**Your assignment**: All lines from the entries below that contain the string "Local" should be copied out.

**Material to process**:
(** * Status polling of the video-generation frontend

    A shallow embedding of the two polling loops of the frontend:

    - [Api]: [ApiService.pollVideoStatus] of [Frontend/src/services/api.ts],
      a promise driven by a chain of [setTimeout] calls;
    - [Progress]: the polling effect of
      [Frontend/src/components/VideoGenerationProgress.tsx], driven by
      [setInterval].

    Both run on the single-threaded JavaScript event loop.  An execution
    is therefore a sequence of loop turns, each started by one event of the
    environment (a pending read completes, a timer fires); a turn runs to
    completion before the next one starts.  The models are transition
    functions over explicit states, and every observable effect of a turn
    (a read being issued, a callback being invoked, a timer being armed) is
    appended to a trace kept in the state.

    Numbers.  [Api] takes [maxAttempts] as an integer (any sign) and the
    delays as exact rationals, [Math.pow] and the product being exact
    arithmetic.  [Js] is [pollVideoStatus] once more with [maxAttempts],
    [interval] and the delays as the doubles they are (NaN, the infinities,
    fractions), [Math.pow] and the product of doubles being parameters; for
    an integer [maxAttempts] and exact arithmetic the two models coincide
    ([JsProps.api_is_js_exact]).  Attempt counters are natural numbers: the
    double [attempts] counts exactly up to 2^53.

    Callbacks ([onProgress], [onComplete], [onError]) are observers: they
    are recorded in the trace and return normally. *)

From Stdlib Require Import String List ZArith QArith Qminmax Qpower Qround Lia Bool.
From Stdlib Require Import Ascii.
From Stdlib Require DecimalString DecimalNat DecimalFacts.
Import ListNotations.

Local Open Scope string_scope.
Local Open Scope list_scope.

(** A JavaScript [Error] value, as far as the code looks at it. *)
Record JsError := mkError { message : string }.

(** [a || d] on an optional string: [undefined] and the empty string are
    falsy. *)
Definition or_else (a : option string) (d : string) : string :=
  match a with
  | Some s => if (s =? "")%string then d else s
  | None => d
  end.

(** How many elements of a list satisfy a boolean test. *)
Definition count {A} (p : A -> bool) (l : list A) : nat :=
  length (filter p l).

Module Api.

(** [interface VideoStatusResponse]. *)
Record VideoStatusResponse := {
  status : string;
  question_id : string;
  progress : option Q;
  current_step : option string;
  estimated_completion : option string;
  video_file : option string;
  error : option string
}.

(** What [await this.getVideoStatus(questionId)] yields: the decoded body,
    or the exception thrown by [request] (non-2xx status, network error,
    undecodable body). *)
Inductive ReadResult :=
| Fulfilled (s : VideoStatusResponse)
| Thrown (e : JsError).

(** How the promise returned by [pollVideoStatus] settled. *)
Inductive Settlement :=
| Resolved (s : VideoStatusResponse)
| Rejected (e : JsError).

(** Observable effects of [pollVideoStatus], in the order they happen. *)
Inductive Action :=
| GetVideoStatus                       (* this.getVideoStatus(questionId) *)
| OnProgress (s : VideoStatusResponse) (* onProgress(status) *)
| Resolve (s : VideoStatusResponse)    (* resolve(status) *)
| Reject (e : JsError)                 (* reject(...) *)
| SetTimeout (delay : Q).              (* setTimeout(poll, delay) *)

(** The closure state of one call of [pollVideoStatus]: the captured
    variable [attempts], the state of the promise, the reads awaiting their
    response, the armed timers, and the trace so far. *)
Record PollState := mkPoll {
  attempts : nat;
  settled : option Settlement;
  inflight : nat;
  timers : nat;
  trace : list Action
}.

(** Events of the environment. *)
Inductive Event :=
| ReadDone (r : ReadResult)   (* the pending getVideoStatus settles *)
| TimerFired.                 (* an armed setTimeout expires *)

Definition is_read (a : Action) : bool :=
  match a with GetVideoStatus => true | _ => false end.

Definition is_settle (a : Action) : bool :=
  match a with Resolve _ | Reject _ => true | _ => false end.

Definition is_progress (a : Action) : bool :=
  match a with OnProgress _ => true | _ => false end.

Definition delay_of (a : Action) : option Q :=
  match a with SetTimeout d => Some d | _ => None end.

(** The delays handed to [setTimeout], oldest first. *)
Fixpoint delays (t : list Action) : list Q :=
  match t with
  | [] => []
  | a :: t' =>
      match delay_of a with
      | Some d => d :: delays t'
      | None => delays t'
      end
  end.

Definition emit (a : Action) (st : PollState) : PollState :=
  mkPoll (attempts st) (settled st) (inflight st) (timers st)
         (trace st ++ [a]).

(** [resolve] and [reject] of a promise: only the first call settles it. *)
Definition settle (o : Settlement) (st : PollState) : PollState :=
  mkPoll (attempts st)
         (match settled st with None => Some o | Some o' => Some o' end)
         (inflight st) (timers st) (trace st).

Definition do_resolve (s : VideoStatusResponse) (st : PollState) :=
  settle (Resolved s) (emit (Resolve s) st).

Definition do_reject (e : JsError) (st : PollState) :=
  settle (Rejected e) (emit (Reject e) st).

Definition do_setTimeout (d : Q) (st : PollState) : PollState :=
  let st := emit (SetTimeout d) st in
  mkPoll (attempts st) (settled st) (inflight st) (S (timers st)) (trace st).

Definition settle_action (o : Settlement) : Action :=
  match o with Resolved s => Resolve s | Rejected e => Reject e end.

(** The statuses handed to [onProgress], oldest first. *)
Fixpoint progressed (t : list Action) : list VideoStatusResponse :=
  match t with
  | [] => []
  | OnProgress s :: t' => s :: progressed t'
  | _ :: t' => progressed t'
  end.

(** The statuses of the reads that succeeded, in the order the responses
    arrived. *)
Fixpoint fulfilled (evs : list Event) : list VideoStatusResponse :=
  match evs with
  | [] => []
  | ReadDone (Fulfilled s) :: evs' => s :: fulfilled evs'
  | _ :: evs' => fulfilled evs'
  end.

Section PollVideoStatus.

(** The parameters [maxAttempts] (default 60) and [interval]
    (default 5000).  [questionId] only names the endpoint that is read, and
    a call of [onProgress] is the action [OnProgress]. *)
Variable maxAttempts : Z.
Variable interval : Q.

(** [Math.min(interval * Math.pow(1.5, attempts), 30000)], in exact
    arithmetic; [Js.backoffInterval] has it on doubles. *)
Definition backoffInterval (attempts : nat) : Q :=
  Qmin (interval * (3 # 2) ^ Z.of_nat attempts) 30000.

(** [poll], from its entry to the [await]: count the attempt and issue
    the read. *)
Definition poll_enter (st : PollState) : PollState :=
  let st := emit GetVideoStatus st in
  mkPoll (S (attempts st)) (settled st) (S (inflight st)) (timers st)
         (trace st).

(** [poll], from the [await] to its end. *)
Definition poll_resume (r : ReadResult) (st : PollState) : PollState :=
  match r with
  | Fulfilled s =>
      let st := emit (OnProgress s) st in
      if (status s =? "completed")%string then do_resolve s st
      else if (status s =? "failed")%string then
        do_reject (mkError (or_else (error s) "Video generation failed")) st
      else if (maxAttempts <=? Z.of_nat (attempts st))%Z then
        do_reject (mkError "Video generation timeout") st
      else do_setTimeout interval st
  | Thrown e =>
      if (maxAttempts <=? Z.of_nat (attempts st))%Z then do_reject e st
      else do_setTimeout (backoffInterval (attempts st)) st
  end.

(** One turn of the event loop.  [None]: the event cannot happen in this
    state (no read is pending, no timer is armed). *)
Definition step (st : PollState) (ev : Event) : option PollState :=
  match ev with
  | ReadDone r =>
      match inflight st with
      | O => None
      | S n =>
          Some (poll_resume r
                  (mkPoll (attempts st) (settled st) n (timers st)
                          (trace st)))
      end
  | TimerFired =>
      match timers st with
      | O => None
      | S n =>
          Some (poll_enter
                  (mkPoll (attempts st) (settled st) (inflight st) n
                          (trace st)))
      end
  end.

**Finished task**:
Local Open Scope string_scope.
Local Open Scope list_scope.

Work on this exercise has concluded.